For Phillies' fans, it’s that time of year again. A fourth straight division title is all but clinched following 11 straight wins. Giving the Phillies the momentum of a team that is the odds-on favorite to make its third consecutive appearance in the World Series.
It’s been a season of highs and lows for Charlie Manuel’s bunch. For a great majority of the season, it seemed the Phillies couldn’t buy a run. Every offensive player but Jayson Werth spent time on the DL. And the Braves seemed to be in good position to capture the NL East.
Highlights of the year include the acquisition of the two most talented pitchers ever named Roy, another great September comeback, and a bullpen that rivals that of any in the National League.
The outstanding H2O combination of Halladay, Hamels, and Oswalt has combined to be one of the best 1-2-3 pitching staffs in the history of major-league baseball.
Hamels is a proven veteran who put the Phillies on his back in winning both the ’08 NLCS and World Series MVP awards. Oswalt has an unblemished 4-0 record in seven career postseason starts.
And Halladay? Well, the man has never had the privilege of pitching in October baseball but there’s no denying he’s a gamer. He wants to go all nine innings every time he sets foot onto the mound. It speaks volumes about Halladay that fully one-third of his career shutouts were pitched in the pivotal month of September. His lifetime ERA in the month (2.53) is nearly a full run lower than his ERA in other months (3.49).
Lights Out Lidge may never recapture the magic of a miraculous 2008 season in which he converted all 41 save opportunities. Plus seven more in the postseason. Lidge has quietly regained his abilities to be a quality closer for a team destined to make a deep playoff push.
Perhaps the most underrated contributor of a championship-caliber baseball team has been The Bridge to Lidge, Ryan Madson. A true setup man in the days when most great relievers are converted to closers. Madson isn’t flashy but he has consistently turned himself into one of the game’s best relief pitchers.

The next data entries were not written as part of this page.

(* ===== verification/Delivery.v ===== *)
(** * Rule distribution under a fair schedule

    The forwarding goroutine of a stream and the reception loop of its client
    run concurrently.  When the server stops publishing for a while and neither
    of them is starved, everything in flight arrives, whatever the schedule: the
    number of steps still to make is a measure that every enabled step lowers. *)

From S2P Require Import Prelude Api RulesProto RuleServer RuleClient Pipeline.

Section delivery.
Context {R P K : Type} `{RuleStream R P K}.
Implicit Types (l : Link R P).

(** ** Schedules *)

(** A schedule on which nothing is published and no connection breaks. *)
Definition quiet (σ : nat → Event R) : Prop := ∀ n, σ n = EvSend ∨ σ n = EvRecv.
(** Neither side is starved. *)
Definition fair (σ : nat → Event R) : Prop :=
  ∀ n, (∃ m, (n ≤ m)%nat ∧ σ m = EvSend) ∧ (∃ m, (n ≤ m)%nat ∧ σ m = EvRecv).

Definition run_until l (σ : nat → Event R) (n : nat) : Link R P := link_run l (map σ (seq 0 n)).
Definition shift (σ : nat → Event R) (k : nat) : nat → Event R := λ n, σ (k + n)%nat.

Lemma run_until_plus l σ k n : run_until l σ (k + n) = run_until (run_until l σ k) (shift σ k) n.
Proof.
  unfold run_until, link_run. rewrite seq_app, map_app, foldl_app. f_equal.
  replace (0 + k)%nat with (k + 0)%nat by lia. rewrite <-fmap_add_seq.
  change (fmap (Nat.add k) (seq 0 n)) with (map (Nat.add k) (seq 0 n)). by rewrite map_map.
Qed.

Lemma quiet_shift σ k : quiet σ → quiet (shift σ k).
Proof. intros Hq n. apply Hq. Qed.

Lemma fair_shift σ k : fair σ → fair (shift σ k).
Proof.
  intros Hf n. destruct (Hf (k + n)%nat) as [(m1 & Hm1 & H1) (m2 & Hm2 & H2)]. unfold shift. split.
  - exists (m1 - k)%nat. split; [lia|]. by replace (k + (m1 - k))%nat with m1 by lia.
  - exists (m2 - k)%nat. split; [lia|]. by replace (k + (m2 - k))%nat with m2 by lia.
Qed.

(** ** The measure *)

(** A message not yet sent is two steps away from the client, one sent a single step. *)
Definition inflight l : nat :=
  2 * length (lk_pending l ++ channel l) + length (lk_wire l).

Lemma forward_step l e :
  e = EvSend ∨ e = EvRecv → link_step l e = l ∨ (inflight (link_step l e) < inflight l)%nat.
Proof.
  intros [->| ->]; simpl.
  - destruct (lk_pending l) as [|m ms] eqn:Hp.
    + destruct (takeMessage _ _) as [[m f]|] eqn:Ht; [right|by left].
      destruct (takeMessage_spec _ _ _ Ht) as (_ & ch & Hch & Hf).
      unfold inflight. rewrite Hp, Hch. unfold channel. simpl. rewrite Hf. simpl.
      rewrite length_app. simpl. lia.
    + right. unfold inflight. rewrite Hp. unfold channel. simpl. rewrite !length_app. simpl. lia.
  - destruct (lk_wire l) as [|m ms] eqn:Hw; [by left|right].
    unfold inflight. rewrite Hw. unfold channel. simpl. lia.
Qed.

Lemma inflight_enabled l :
  is_Some (fd_subscribers (lk_feed l) !! lk_id l) → inflight l ≠ 0%nat →
  ∃ e, (e = EvSend ∨ e = EvRecv) ∧ (inflight (link_step l e) < inflight l)%nat.
Proof.
  intros [c Hc] Hn.
  assert ((∃ e, (e = EvSend ∨ e = EvRecv) ∧ link_step l e ≠ l)) as (e & He & Hne).
  { destruct (lk_wire l) as [|m ms] eqn:Hw.
    - exists EvSend. split; [by left|]. intros Heq%(f_equal (length ∘ lk_wire)). revert Heq. simpl.
      destruct (lk_pending l) as [|m' ms'] eqn:Hp.
      + unfold inflight, channel in Hn. rewrite Hp, Hw, Hc in Hn. unfold takeMessage. rewrite Hc.
        destruct c as [|m' ch]; [done|]. simpl. by rewrite Hw.
      + simpl. by rewrite Hw.
    - exists EvRecv. split; [by right|]. intros Heq%(f_equal (length ∘ lk_wire)). revert Heq. simpl.
      rewrite Hw. simpl. lia. }
  exists e. split; [done|]. by destruct (forward_step l e He).
Qed.

(** An enabled step that the schedule takes lowers the measure, at that point or
    because another step did before. *)
Lemma scheduled_step l σ m e :
  quiet σ → σ m = e → (inflight (link_step l e) < inflight l)%nat →
  ∃ k, (inflight (run_until l σ k) < inflight l)%nat.
Proof.
  revert l σ. induction m as [|m IH]; intros l σ Hq He Hlt; [exists 1%nat; unfold run_until; simpl; by rewrite He|].
  destruct (forward_step l (σ 0%nat) (Hq 0%nat)) as [Hs|Hs]; [|by exists 1%nat].
  destruct (IH l (shift σ 1) (quiet_shift σ 1 Hq)) as [k Hk]; [done|done|].
  exists (1 + k)%nat. rewrite run_until_plus. unfold run_until at 2. simpl. by rewrite Hs.
Qed.

Lemma run_until_view l σ n :
  quiet σ → link_view (run_until l σ n) = link_view l ∧
            server_map (run_until l σ n) = server_map l.
Proof.
  intros Hq. destruct (link_run_forward l (map σ (seq 0 n))) as (Hv & Hs & _); [|done].
  intros e (i & -> & _)%list_elem_of_fmap. apply Hq.
Qed.

Lemma run_until_ok l σ n : quiet σ → link_ok l → link_ok (run_until l σ n).
Proof.
  intros Hq Hl. apply link_run_ok; [done|]. apply Forall_forall.
  intros e (i & -> & _)%list_elem_of_fmap. by destruct (Hq i) as [->| ->].
Qed.

Lemma eventually_drained l σ :
  quiet σ → fair σ → link_ok l → ∃ N, inflight (run_until l σ N) = 0%nat.
Proof.
  remember (inflight l) as n eqn:Hn. revert l σ Hn.
  induction n as [n IH] using lt_wf_ind; intros l σ -> Hq Hf Hl.
  destruct (decide (inflight l = 0%nat)) as [Hz|Hz]; [by exists 0%nat|].
  destruct (inflight_enabled l (lo_subscribed _ Hl) Hz) as (e & He & Hlt).
  assert (∃ m, σ m = e) as [m Hm].
  { destruct (Hf 0%nat) as [(m1 & _ & H1) (m2 & _ & H2)]. destruct He as [->| ->]; eauto. }
  destruct (scheduled_step l σ m e Hq Hm Hlt) as [k Hk].
  destruct (IH _ Hk (run_until l σ k) (shift σ k)) as [N HN];
    [done|by apply quiet_shift|by apply fair_shift|by apply run_until_ok|].
  exists (k + N)%nat. by rewrite run_until_plus.
Qed.

Lemma drained_stays l σ n : quiet σ → inflight l = 0%nat → run_until l σ n = l.
Proof.
  intros Hq Hz. unfold run_until. generalize 0%nat. induction n as [|n IH]; intros i; [done|].
  simpl. destruct (forward_step l (σ i) (Hq i)) as [->|Hlt]; [apply IH|lia].
Qed.

(** ** Liveness *)

(** The channel of the client is not full. *)
Definition room l : Prop := (length (channel l) < channelCapacity)%nat.
(** Events that make the server send something. *)
Definition publishes (e : Event R) : bool :=
  match e with EvUpdate _ | EvUpsert _ | EvRemove _ => true | _ => false end.

(** Nothing the client needs was dropped: since it was last sent everything (when
    its stream opened, or reopened, or a whole set was published that found room)
    every publication found room. *)
Definition nothing_missed (f : Feed R P) (id : string) (es : list (Event R)) : Prop :=
  ∃ es1 es2, es = es1 ++ es2 ∧
    (es1 = [] ∨ (∃ es0 id', es1 = es0 ++ [EvReconnect id']) ∨
     (∃ es0 rules, es1 = es0 ++ [EvUpdate rules] ∧ room (link_run (link_open f id) es0))) ∧
    (∀ es3 e es4, es2 = es3 ++ e :: es4 → publishes e = true → room (link_run (link_open f id) (es1 ++ es3))).

Lemma step_with_room l e : lk_lost l = false → (publishes e = true → room l) → lk_lost (link_step l e) = false.
Proof.
  intros Hl Hr. destruct e; simpl in *; try done.
  1-3: rewrite (proj2 (Nat.ltb_lt _ _)) by (by apply Hr); done.
  - destruct (lk_pending l); [|done]. by destruct (takeMessage _ _) as [[]|].
  - by destruct (lk_wire l).
Qed.

Lemma run_with_room l es :
  lk_lost l = false → (∀ es3 e es4, es = es3 ++ e :: es4 → publishes e = true → room (link_run l es3)) →
  lk_lost (link_run l es) = false.
Proof.
  revert l. induction es as [|e es IH]; intros l Hl Hr; [done|]. simpl. apply IH.
  - apply step_with_room; [done|]. by apply (Hr [] e es).
  - intros es3 e' es4 ->. by apply (Hr (e :: es3) e' es4).
Qed.

Lemma nothing_missed_kept f id es : nothing_missed f id es → lk_lost (link_run (link_open f id) es) = false.
Proof.
  intros (es1 & es2 & -> & Hes1 & Hr). unfold link_run in *. rewrite foldl_app. apply run_with_room.
  - destruct Hes1 as [->|[(es0 & id' & ->)|(es0 & rules & -> & Hroom)]]; [done|by rewrite foldl_app|].
    rewrite foldl_app. simpl. by rewrite (proj2 (Nat.ltb_lt _ _)).
  - intros es3 e es4 He Hp. specialize (Hr es3 e es4 He Hp). by rewrite foldl_app in Hr.
Qed.

End delivery.

Module DeliveryExample.
Definition rule : PublishedIssuanceRule :=
  {| pir_PolicyNamespace := ""; pir_PolicyName := "limits"; pir_RuleName := "allow"; pir_CEL := "true";
     pir_Message := ""; pir_TargetNamespaces := [] |}.
Definition opened : Link PublishedIssuanceRule ProtoIssuanceRule :=
  link_run (link_open (iss NewRuleServer) "iss-1") [EvUpsert rule].

(** The two sides take turns. *)
Definition alternate (n : nat) : Event PublishedIssuanceRule := if Nat.even n then EvSend else EvRecv.

Lemma alternate_fair : fair alternate.
Proof.
  intros n. unfold alternate. split.
  - exists (2 * n)%nat. split; [lia|]. by rewrite Nat.even_mul.
  - exists (2 * n + 1)%nat. split; [lia|]. by rewrite Nat.even_add, Nat.even_mul.
Qed.

End DeliveryExample.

With a 2.24 ERA for the season, Madson has put together a fourth consecutive quality season pitching primarily in the seventh or eighth inning. His 10.9 strikeouts per nine innings is a career best. As is his 5.08 strikeout-to-walk ratio.
Madson struggled to find his form in the beginning of the season and missed two months to an injury. Since July 22, Madson has pitched 36 innings, posting an 0.75 ERA during that span. He hasn’t given up a home run and opponents are slugging just an anemic .190 against him. He's held the opposition scoreless in 17 consecutive appearances and 31 of his last 32. What more could a team want from a setup man?
It seemed hopeless for Madson several years ago when a failed stint as a starter left him with an ERA in the mid-5.00s. He’s improved his velocity, topping out in the upper 90s with his fastball while perfecting an unhittable changeup.
Middle relief in baseball is like kicking in football. You never know what you’re going to get. When you have a great setup man, he’s normally converted to closer, a la Francisco Rodriguez or Mariano Rivera. A setup man that stays in the role is rare and valuable to a baseball team. There aren’t too many guys who put together as many good seasons as Madson has done for the ’07-’10 Phillies.
With the postseason looming close by, pitching will likely make or break the Phillies’ season. And with the way the pitchers have done this year, expect make more than break.